Ahora que estaba todo claro entre los dos, se despidió. Ya no había más nada que decir.

—Espera. —Lo detuvo la bruja otra vez, pero en esta ocasión sin agarrar su capa. Él volteó nuevamente para observarla.

—Al menos déjame conocer tu nombre —pidió.

—¿Nombre? —repitió el Segador.

—Sí —afirmó—. ¿Cómo te llamas?

—No tengo un nombre —respondió—, los seres como yo no tenemos uno.

—Entonces es verdad lo que dicen... —dijo ella retirando la mirada, parecía pensativa y avergonzada.

—¿Qué dicen? —preguntó el hombre con curiosidad.

—Que son condenados —respondió la mortal—. Seres que, por haber acabado con su vida, carecen de toda identidad y voluntad. Sirven a la parca, la jueza del inframundo, porque solo ella conoce su verdadero nombre y por eso tiene poder sobre ustedes.

—Es verdad —confesó la Sombra de la Muerte sin darle importancia.

—¿Cómo lo logras? —preguntó Alana caminando con timidez hacia él—. ¿Cómo puedes vivir sin un nombre y... sin un rostro?

Ni mi pasado, ni mi rostro, ni mi nombre, esa es mi condena.

La humana extendió la mano queriendo tocar la máscara y él se alejó un par de pasos, incómodo. Ahora que estaba rota, temía retirarla y descubrir quién era en realidad.

—No los necesito —respondió queriendo alejar la curiosidad de sí. Durante el tiempo que había vivido como una Sombra de la Muerte no había sentido la necesidad de recordar su pasado, ni su identidad.

—Estoy segura de que has escuchado como ella te llama —. ¿No puedes recordar cómo suena?

—No.

—¿Estás seguro?

Por más de que el Segador no quería tener esa conversación, pues temía a las consecuencias, había algo en él que evitaba que se marchara. Sabía que las preguntas que se estaba haciendo solo iban a traerle problemas, pero aun así seguía allí. Hizo un esfuerzo por recordar algo relacionado con el sonido de su nombre. La imagen de la Dama Blanca moviendo los labios llegó a su mente y se concentró en ella hasta que logró evocar una serie de susurros pronunciados en la oscuridad.

—N'ch —dijo.

—¿Qué? —preguntó Alana.

Detrás de sus ojos verdes como una pradera, el ser sintió sorpresa, tal vez ella no esperaba que pudiera recordar algo.

—N'ch —repitió—. Es mi nombre.

La mortal guardó silencio por un momento en el que la Sombra de la Muerte pudo observar cómo la pradera de sus ojos se nublaba, no sabía qué podía estar pasando por su mente, no entendía cómo un nombre podía causar tal ventarrón en su alma.
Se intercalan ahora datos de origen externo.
(** * WaveformSet: a shallow embedding of [src/waffles/WaveformSet.py]

    The development follows the Python class method by method.  Python
    integers are [Z]; Python lists and tuples are [list]; the [Runs] set is
    a [gset Z] and the [AvailableChannels] dictionary a
    [gmap Z (gset Z)].  A method that may raise returns a [result]; a
    method that mutates the object returns the new object next to its
    result, also when it raises, so that what a failing call leaves behind
    can be stated.

    Numbers.  The [Adcs] array of a waveform holds ADC counts: an array
    of one of NumPy's integer types, modelled as the list of its values,
    a [list Z], next to its type, an [Np.dtype].  An addition written into
    such an array wraps around in its type ([Np.iadd_into]).  The
    accumulators that the averaging methods make with [np.zeros] are float
    arrays holding sums of counts, modelled as [list Z]; the averaged
    array [aux/len(...)] is a float array, modelled by exact reduced
    rationals ([Qred]), so that Leibniz equality of two averaged arrays is
    equality of their values. *)

From Stdlib Require Import ZArith QArith Sorted Ascii String.
From stdpp Require Import base gmap strings list pretty.

Local Open Scope Z_scope.

(** ** Python values, errors and sequences *)

Module Py.

(** What a call can raise.  [GenericException code reporter] is
    [Exception(generate_exception_message(code, reporter, ...))]; the
    others are the interpreter's own errors. *)
Inductive error : Type :=
| GenericException (code : Z) (reporter : string)
| IndexError
| TypeError
| ValueError
| KeyError.

Inductive result (A : Type) : Type :=
| Ok (a : A)
| Raise (e : error).
Arguments Ok {A} a.
Arguments Raise {A} e.

#[export] Instance error_eq_dec : EqDecision error.
Proof. solve_decision. Defined.

#[export] Instance result_ret : MRet result := fun _ a => Ok a.
#[export] Instance result_bind : MBind result := fun _ _ f m =>
  match m with
  | Ok a => f a
  | Raise e => Raise e
  end.

Definition len {A} (l : list A) : Z := Z.of_nat (length l).

(** [range(stop)] and [range(start, stop)]. *)
Definition range (stop : Z) : list Z := seqZ 0 stop.
Definition range2 (start stop : Z) : list Z := seqZ start (stop - start).

(** [l[idx]]: a negative [idx] counts from the end. *)
Definition getitem {A} (l : list A) (idx : Z) : result A :=
  let i := if idx <? 0 then idx + len l else idx in
  if i <? 0 then Raise IndexError
  else match l !! Z.to_nat i with
       | Some x => Ok x
       | None => Raise IndexError
       end.

End Py.
Import Py.

(** ** NumPy arrays of one dimension *)

Module Np.

(** The integer types of an array. *)
Inductive dtype : Type :=
| int8 | int16 | int32 | int64
| uint8 | uint16 | uint32 | uint64.

Definition bits (d : dtype) : Z :=
  match d with
  | int8 | uint8 => 8
  | int16 | uint16 => 16
  | int32 | uint32 => 32
  | int64 | uint64 => 64
  end.

Definition is_signed (d : dtype) : bool :=
  match d with
  | int8 | int16 | int32 | int64 => true
  | uint8 | uint16 | uint32 | uint64 => false
  end.

(** [np.iinfo(d).min] and [np.iinfo(d).max]. *)
Definition iinfo_min (d : dtype) : Z :=
  if is_signed d then - 2 ^ (bits d - 1) else 0.
Definition iinfo_max (d : dtype) : Z :=
  if is_signed d then 2 ^ (bits d - 1) - 1 else 2 ^ bits d - 1.

(** The value of an integer once stored in an array of type [d]: the one
    value of that type that differs from it by a multiple of
    [2 ^ bits d]. *)
Definition cast (d : dtype) (x : Z) : Z :=
  (x - iinfo_min d) mod 2 ^ bits d + iinfo_min d.

(** A signed type and [uint64] have no integer type in common: NumPy
    promotes the pair to [float64]. *)
Definition promoted_to_float64 (da db : dtype) : bool :=
  match is_signed da, is_signed db with
  | true, false => bits db =? 64
  | false, true => bits da =? 64
  | _, _ => false
  end.

(** [np.zeros((n,))]. *)
Definition zeros (n : Z) : list Z := replicate (Z.to_nat n) 0.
—No sé cómo deba pronunciar eso —confesó ella finalmente—. No creo que un humano pueda hacerlo.

Sin saber por qué, el Segador se sintió decepcionado... No debería sentir eso, no debería tener algún tipo de sentimiento, los condenados como él no podían darse ese lujo.

—Sin embargo... —continuó la chica sonriendo—, te diré «Noche», es más fácil.

—Noche... —repitió el ser y al pronunciarlo se sintió bien, como si hubiera encontrado algo que hasta el momento no sabía que estaba buscando.

—Ahora, amigo Noche —se despidió la mortal extendiendo la mano—, te deseo una buena eternidad, espero que nos volvamos a ver antes de mi muerte.